Jaguar Land Rover is working with BASF on a new project to trial upcycled plastic components on the carmaker’s I-Pace vehicle.

The ChemCycling project involves BASF transforming domestic plastic waste into pyrolysis oil using a thermochemical process. The pyrolysis oil then replaces fossil fuels as the feedstock for creating new plastic products. According to BASF, the process can use plastics that would otherwise be unsuitable for recycling, such as multi-layer films or plastics with residues. The resulting material can also be tempered and coloured, making it a good replacement for the dashboard and exterior components that are often produced using virgin plastics.
Jaguar Land Rover and BASF are currently testing the pilot phase material in a Jaguar I-Pace prototype front-end carrier overmoulding to verify it meets the same safety requirements of the original part. If successful, ChemCycling parts could begin to replace a host of plastic components across JLR’s range of vehicles.
“Plastics are vital to car manufacturing and have proven benefits during their use phase, however, plastic waste remains a major global challenge,” said Chris Brown, senior sustainability manager at JLR. “Solving this issue requires innovation and joined-up thinking between regulators, manufacturers and suppliers.
“At Jaguar Land Rover, we are proactively increasing recycled content in our products, removing single-use plastics across our operations and reducing excess waste across the product lifecycle. The collaboration with BASF is just one way in which we are advancing our commitment to operating in a circular economy.”

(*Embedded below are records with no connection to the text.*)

Lemma shortest_second a b n m :
  2 * Z.abs (vdot a b) <= norm2 a -> norm2 a <= norm2 b ->
  m <> 0 ->
  norm2 b <= norm2 (vadd (vscale n a) (vscale m b)).
Proof.
  intros Hsr Hab Hnz. rewrite norm2_combination.
  set (A := norm2 a) in *. set (B := norm2 b) in *. set (c := vdot a b) in *.
  assert (HA : 0 <= A) by apply norm2_nonneg.
  assert (Hc : - A <= 2 * c <= A) by lia.
  assert (Hcross : - (Z.abs (n * m) * A) <= 2 * (n * m) * c).
  { destruct (Z.abs_spec (n * m)) as [[? ->]|[? ->]]; nia. }
  rewrite Z.abs_mul in Hcross.
  assert (Hm1 : 1 <= Z.abs m) by lia.
  assert (Hmm : m * m = Z.abs m * Z.abs m) by lia.
  assert (Hnn : n * n = Z.abs n * Z.abs n) by lia.
  rewrite Hmm, Hnn. 
  set (p := Z.abs n) in *. set (q := Z.abs m) in *.
  assert (Hp : 0 <= p) by (unfold p; lia).
  assert (Hq : 1 <= q) by (unfold q; lia).
  assert (HB : 0 <= B) by lia.
  assert (HqB : B <= q * q * B).
  { assert (0 <= (q * q - 1) * B) by (apply Z.mul_nonneg_nonneg; nia). lia. }
  destruct (Z_le_gt_dec q p) as [Hqp|Hqp].
  - assert (0 <= p * (p - q) * A)
      by (apply Z.mul_nonneg_nonneg; [apply Z.mul_nonneg_nonneg|]; lia).
    lia.
  - assert (0 <= p * q * (B - A))
      by (apply Z.mul_nonneg_nonneg; [apply Z.mul_nonneg_nonneg|]; lia).
    assert (0 <= (q * (q - p) - 1) * B) by (apply Z.mul_nonneg_nonneg; nia).
    assert (0 <= p * p * A)
      by (apply Z.mul_nonneg_nonneg; [apply Z.mul_nonneg_nonneg|]; lia).
    lia.
Qed.

(** X17: for integer vectors with nonzero cross product and components of
    absolute value at most [10^6], and a rounding of [mu] to a nearest
    integer (either one at a tie, as float64 gives for such vectors),
    [reduce_basis] returns (for any fuel above the squared norm of [va]) a
    pair made of a shortest nonzero vector [a] of the lattice and of a
    shortest lattice vector [b] that is not a multiple of [a], in one order
    or the other; the pair is reduced in the sense of Lagrange and Gauss:
    [2 |a . b| <= |a|^2 <= |b|^2]. *)
Theorem reduce_basis_shortest_vectors fl va vb :
  cross va vb <> 0 -> float_safe va -> float_safe vb ->
  nearest_on 2000000000000 fl ->
  exists va' vb' a b,
    (forall fuel, (Z.to_nat (norm2 va) < fuel)%nat ->
       reduce_basis fl fuel va vb = Some (Reduced va' vb')) /\
    ((va', vb') = (a, b) \/ (va', vb') = (b, a)) /\
    2 * Z.abs (vdot a b) <= norm2 a /\ norm2 a <= norm2 b /\
    (forall u, in_lattice va vb u -> u <> (0, 0) -> norm2 a <= norm2 u) /\
    (forall u, in_lattice va vb u -> (forall k, u <> vscale k a) ->
               norm2 b <= norm2 u).
Proof.
  intros Hc Hsa Hsb Hfl.
  assert (Ha : norm2 va <= 2000000000000)
    by (destruct Hsa; unfold norm2, vdot; nia).
  assert (Hb : norm2 vb <= 2000000000000)
    by (destruct Hsb; unfold norm2, vdot; nia).
  destruct (reduce_basis_exit fl va vb Hc)
    as (st0 & st & Hinit & Hrun & Hinv & _ & Hord).
  pose proof (reduce_init_size_reduced fl _ va vb st0 Hfl Ha Hb Hinit) as Hr0.
  destruct (Hrun (S (Z.to_nat (norm2 va))) ltac:(lia)) as [Hloop _].
  destruct (reduce_loop_size_reduced fl _ _ st0 st Hfl Hr0 Hloop)
    as [_ _ Hsr _ _].
  destruct Hinv as [HBa HBb Hsw Hcr Hlat].
  exists (if rs_swapped st =? 1 then rs_vb st else rs_va st),
         (if rs_swapped st =? 1 then rs_va st else rs_vb st),
         (rs_va st), (rs_vb st).
  split; [|split; [|split; [|split; [|split]]]].
  - intros fuel Hfuel. destruct (Hrun fuel Hfuel) as [_ ->].
    unfold reduce_finish. now destruct (rs_swapped st =? 1).
  - destruct (rs_swapped st =? 1); auto.
  - exact Hsr.
  - exact Hord.
  - intros u Hu Hnz. apply Hlat in Hu as (n & m & ->).
    apply shortest_first; auto.
    intros [= -> ->]. apply Hnz. unfold vadd, vscale. simpl. reflexivity.
  - intros u Hu Hnm. apply Hlat in Hu as (n & m & ->).
    apply shortest_second; auto.
    intros ->. apply (Hnm n). unfold vadd, vscale. simpl. f_equal; ring.
Qed.

Lemma reduce_basis_shortest_vectors_witness :
  exists va' vb' a b,
    (forall fuel, (Z.to_nat (norm2 (7, 3)%Z) < fuel)%nat ->
       reduce_basis exact_ops fuel (7, 3) (12, 5) = Some (Reduced va' vb')) /\
    ((va', vb') = (a, b) \/ (va', vb') = (b, a)) /\
    2 * Z.abs (vdot a b) <= norm2 a /\ norm2 a <= norm2 b /\
    (forall u, in_lattice (7, 3) (12, 5) u -> u <> (0, 0) -> norm2 a <= norm2 u) /\
    (forall u, in_lattice (7, 3) (12, 5) u -> (forall k, u <> vscale k a) ->
               norm2 b <= norm2 u).
Proof.
  apply (reduce_basis_shortest_vectors exact_ops (7, 3) (12, 5)).
  - vm_compute. discriminate.
  - unfold float_safe. simpl. lia.
  - unfold float_safe. simpl. lia.
  - apply exact_ops_nearest.
Defined.

End BasisProperties.

(** ** Properties of the rational approximation of an angle *)

Module RationalApproxProperties.
Import RationalApprox RationalApproxFacts.

(** *** The order of float64 *)

Lemma SFcompare_swap x y :
  SFcompare y x = option_map CompOpp (SFcompare x y).
Proof.
  destruct x as [sx|sx| |sx mx ex], y as [sy|sy| |sy my ey]; simpl;
    try reflexivity; try (destruct sx; reflexivity);
    try (destruct sy; reflexivity);
    try (destruct sx, sy; reflexivity).
  assert (Hm : Pos.compare_cont Eq my mx = CompOpp (Pos.compare_cont Eq mx my))
    by (now rewrite Pos.compare_cont_antisym).
  destruct sx, sy; try reflexivity;
    rewrite (Z.compare_antisym ex ey), Hm;
    destruct (ex ?= ey); simpl; try reflexivity;
    destruct (Pos.compare_cont Eq mx my); reflexivity.
Qed.

Lemma SFcompare_None x y :
  SFcompare x y = None -> x = S754_nan \/ y = S754_nan.
Proof.
  destruct x as [sx|sx| |sx mx ex], y as [sy|sy| |sy my ey]; simpl;
    auto; discriminate.
Qed.

(** Of two numbers, one is below the other. *)
Lemma leb_or_ltb (x y : float) :
  Prim2SF x <> S754_nan -> Prim2SF y <> S754_nan ->
  (x <=? y)%float = true \/ (y <? x)%float = true.
Proof.
  intros Hx Hy. rewrite FloatAxioms.leb_spec, FloatAxioms.ltb_spec.
  unfold SFleb, SFltb. rewrite (SFcompare_swap (Prim2SF x) (Prim2SF y)).
  destruct (SFcompare (Prim2SF x) (Prim2SF y)) as [[]|] eqn:Hc; simpl; auto.
  apply SFcompare_None in Hc as [?|?]; contradiction.
Qed.

Lemma leb_not_nan (x y : float) :
  (x <=? y)%float = true -> Prim2SF x <> S754_nan.
Proof.
  rewrite FloatAxioms.leb_spec. unfold SFleb. intros H E. rewrite E in H.
  discriminate.
Qed.

(** An angle that is at most [2 pi] falls under one of the four cases. *)
Lemma reduce_angle_disallowed angle_2p e :
  reduce_angle angle_2p = Raise e ->
  e = DisallowedAngle /\ (angle_2p <=? 2 * np_pi)%float = false.
Proof.
  unfold reduce_angle. intros Hred.
  destruct (angle_2p <=? 2 * np_pi)%float eqn:H4.
  - exfalso. pose proof (leb_not_nan _ _ H4) as Hx.
    assert (Hc : forall c : float, Prim2SF c <> S754_nan ->
              (angle_2p <=? c)%float = false -> (c <? angle_2p)%float = true).
    { intros c Hcn Hle. destruct (leb_or_ltb angle_2p c Hx Hcn); congruence. }
    destruct (angle_2p <=? np_pi / 2)%float eqn:H1; [discriminate|].
    rewrite (Hc (np_pi / 2)%float) in Hred;
      [|intros E; vm_compute in E; discriminate E|exact H1].
    destruct (angle_2p <=? np_pi)%float eqn:H2; [discriminate|].
    rewrite (Hc np_pi) in Hred;
      [|intros E; vm_compute in E; discriminate E|exact H2].
    destruct (angle_2p <=? 3 * np_pi / 2)%float eqn:H3; [discriminate|].
    rewrite (Hc (3 * np_pi / 2)%float) in Hred;
      [|intros E; vm_compute in E; discriminate E|exact H3].
    discriminate.
  - split; [|reflexivity].
    repeat match type of Hred with
           | (if ?c then _ else _) = _ => destruct c; [discriminate Hred|]
           end.
    congruence.
Qed.

Lemma SFleb_trans_pos (x : spec_float) (mc md : positive) (ec ed : Z) :
  SFleb x (S754_finite false mc ec) = true ->
  SFltb (S754_finite false mc ec) (S754_finite false md ed) = true ->
  SFleb x (S754_finite false md ed) = true.
Proof.
  unfold SFleb, SFltb.
  destruct x as [sx|sx| |sx mx ex]; simpl; try (destruct sx; auto; fail); auto.
  destruct sx; [auto|].
  rewrite !Pos.compare_cont_spec. simpl.
  destruct (Z.compare_spec ex ec), (Z.compare_spec ec ed),
    (Z.compare_spec ex ed); try lia; try discriminate; auto.
  destruct (Pos.compare_spec mx mc), (Pos.compare_spec mc md),
    (Pos.compare_spec mx md); try lia; try discriminate; auto.
Qed.

(** An angle below a bound that is below [2 pi] is below [2 pi]. *)
Lemma leb_below_two_pi (x c : float) mc ec :
  Prim2SF c = S754_finite false mc ec ->
  SFltb (S754_finite false mc ec) (Prim2SF (2 * np_pi)%float) = true ->
  (x <=? c)%float = true -> (x <=? 2 * np_pi)%float = true.
Proof.
  intros Hc Hlt. rewrite !FloatAxioms.leb_spec, Hc.
  intros Hle. revert Hlt.
  let v := eval vm_compute in (Prim2SF (2 * np_pi)%float) in
  change (Prim2SF (2 * np_pi)%float) with v.
  intros Hlt. eapply SFleb_trans_pos; eauto.
Qed.

Lemma reduce_angle_allowed angle_2p :
  (angle_2p <=? 2 * np_pi)%float = false ->
  reduce_angle angle_2p = Raise DisallowedAngle.
Proof.
  intros H4. unfold reduce_angle.
  assert (Hb : forall c : float, forall mc ec,
            Prim2SF c = S754_finite false mc ec ->
            SFltb (S754_finite false mc ec) (Prim2SF (2 * np_pi)%float) = true ->
            (angle_2p <=? c)%float = false).
  { intros c mc ec Hc Hlt. destruct (angle_2p <=? c)%float eqn:E; [|reflexivity].
    rewrite (leb_below_two_pi _ _ _ _ Hc Hlt E) in H4. discriminate. }
  rewrite (Hb (np_pi / 2)%float _ _ ltac:(vm_compute; reflexivity)
             ltac:(vm_compute; reflexivity)).
  rewrite (Hb np_pi _ _ ltac:(vm_compute; reflexivity)
             ltac:(vm_compute; reflexivity)).
  rewrite (Hb (3 * np_pi / 2)%float _ _ ltac:(vm_compute; reflexivity)
             ltac:(vm_compute; reflexivity)).
  rewrite H4, !andb_false_r. reflexivity.
Qed.

(** X18: [find_rational_approx_angle] always terminates (a fuel above
    [nmax] suffices for the model).  It raises the [ValueError] for a
    disallowed angle exactly when the test [np.mod(angle, 2 pi) <= 2 pi]
    is false, as it is for NaN; otherwise it fails exactly when
    [nmax <= 2]: the search then records nothing and the final [vecs[-1]]
    raises an [IndexError].  With [nmax >= 3] it returns a non-empty list
    of vectors and the last one as the shift. *)
Theorem find_rational_approx_angle_result lib fuel angle nmax :
  (Z.to_nat nmax < fuel)%nat ->
  let allowed := (np_mod lib angle (2 * np_pi) <=? 2 * np_pi)%float in
  match find_rational_approx_angle lib fuel angle nmax with
  | None => False
  | Some (Raise e) =>
      (e = DisallowedAngle /\ allowed = false) \/
      (e = IndexError /\ allowed = true /\ nmax <= 2)
  | Some (Ok (x, y, vecs)) =>
      allowed = true /\ 3 <= nmax /\ last vecs = Some (x, y)
  end.
Proof.
  intros Hfuel allowed. unfold find_rational_approx_angle.
  destruct (reduce_angle (np_mod lib angle (2 * np_pi)%float))
    as [[c angle_pos]|e] eqn:Hred.
  2:{ left. now apply reduce_angle_disallowed. }
  assert (Hal : allowed = true).
  { destruct allowed eqn:E; [reflexivity|]. unfold allowed in E.
    rewrite (reduce_angle_allowed _ E) in Hred. discriminate. }
  cbv zeta.
  set (t := np_tan lib angle_pos).
  set (inverted := (1 <? t)%float).
  set (slope := if inverted then (1 / t)%float else t).
  destruct (farey_search_run fuel slope nmax Hfuel)
    as (sq & -> & _ & _ & Hempty).
  simpl.
  set (vs := map (orient c) (if inverted then map flip sq else sq)).
  assert (Hvs : vs = [] <-> sq = []).
  { unfold vs. destruct inverted, sq; simpl; split; congruence. }
  destruct (last vs) as [[x y]|] eqn:Hlast.
  - simpl. split; [exact Hal|]. split; [|exact Hlast].
    destruct (Z_le_gt_dec nmax 2) as [Hn|Hn]; [|lia].
    apply Hempty, Hvs in Hn. rewrite Hn in Hlast. discriminate.
  - right. split; [reflexivity|]. split; [exact Hal|].
    apply Hempty, Hvs. now apply last_None.
Qed.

Alongside JLR, BASF is also working with several other partners as part of the ChemCycling programme, including customers in food packaging, insulation and refrigeration. BASF gets the pyrolysis oil feedstock for these pilot products from German partner Recenso. It breaks down or “cracks” this raw material at temperatures of around 850 degrees Celsius, with primary outputs of ethylene and propylene. These chemicals are then used to make a variety of chemical products. Under the mass balance approach, the share of recycled raw material can be mathematically allocated to the final certified product and each customer can select the allocated percentage of recycled material.
“A responsible use of plastics is crucial to solve the world’s waste problem,” said Dr Martin Brudermüller, CTO at BASF. “This applies to companies as well as to institutions and consumers. With chemical recycling we want to make a significant contribution in reducing the amount of plastic waste.”
Well done JLR for developing this teshnology
For the pyrolysis process (or even the plastics cracking technology) can anyone explain the total energy consumed vs total energy for virgin plastic? And how this compares to the energy for recovering circular plastics such as PET and HDPE.
Great to recover materials in principle, but not if it is massively more energy intensive. (Even in a world with 100% green energy we don’t want to waste it or oversize the generation.)
I rather think that the whole idea is to re-cycle material that would otherwise be discarded to a dump. Presumably better to recycle originally “one-use” material and save precious oil on creating new. We can create energy in many ways but not create hydro-carbons, is the basis of this I asume?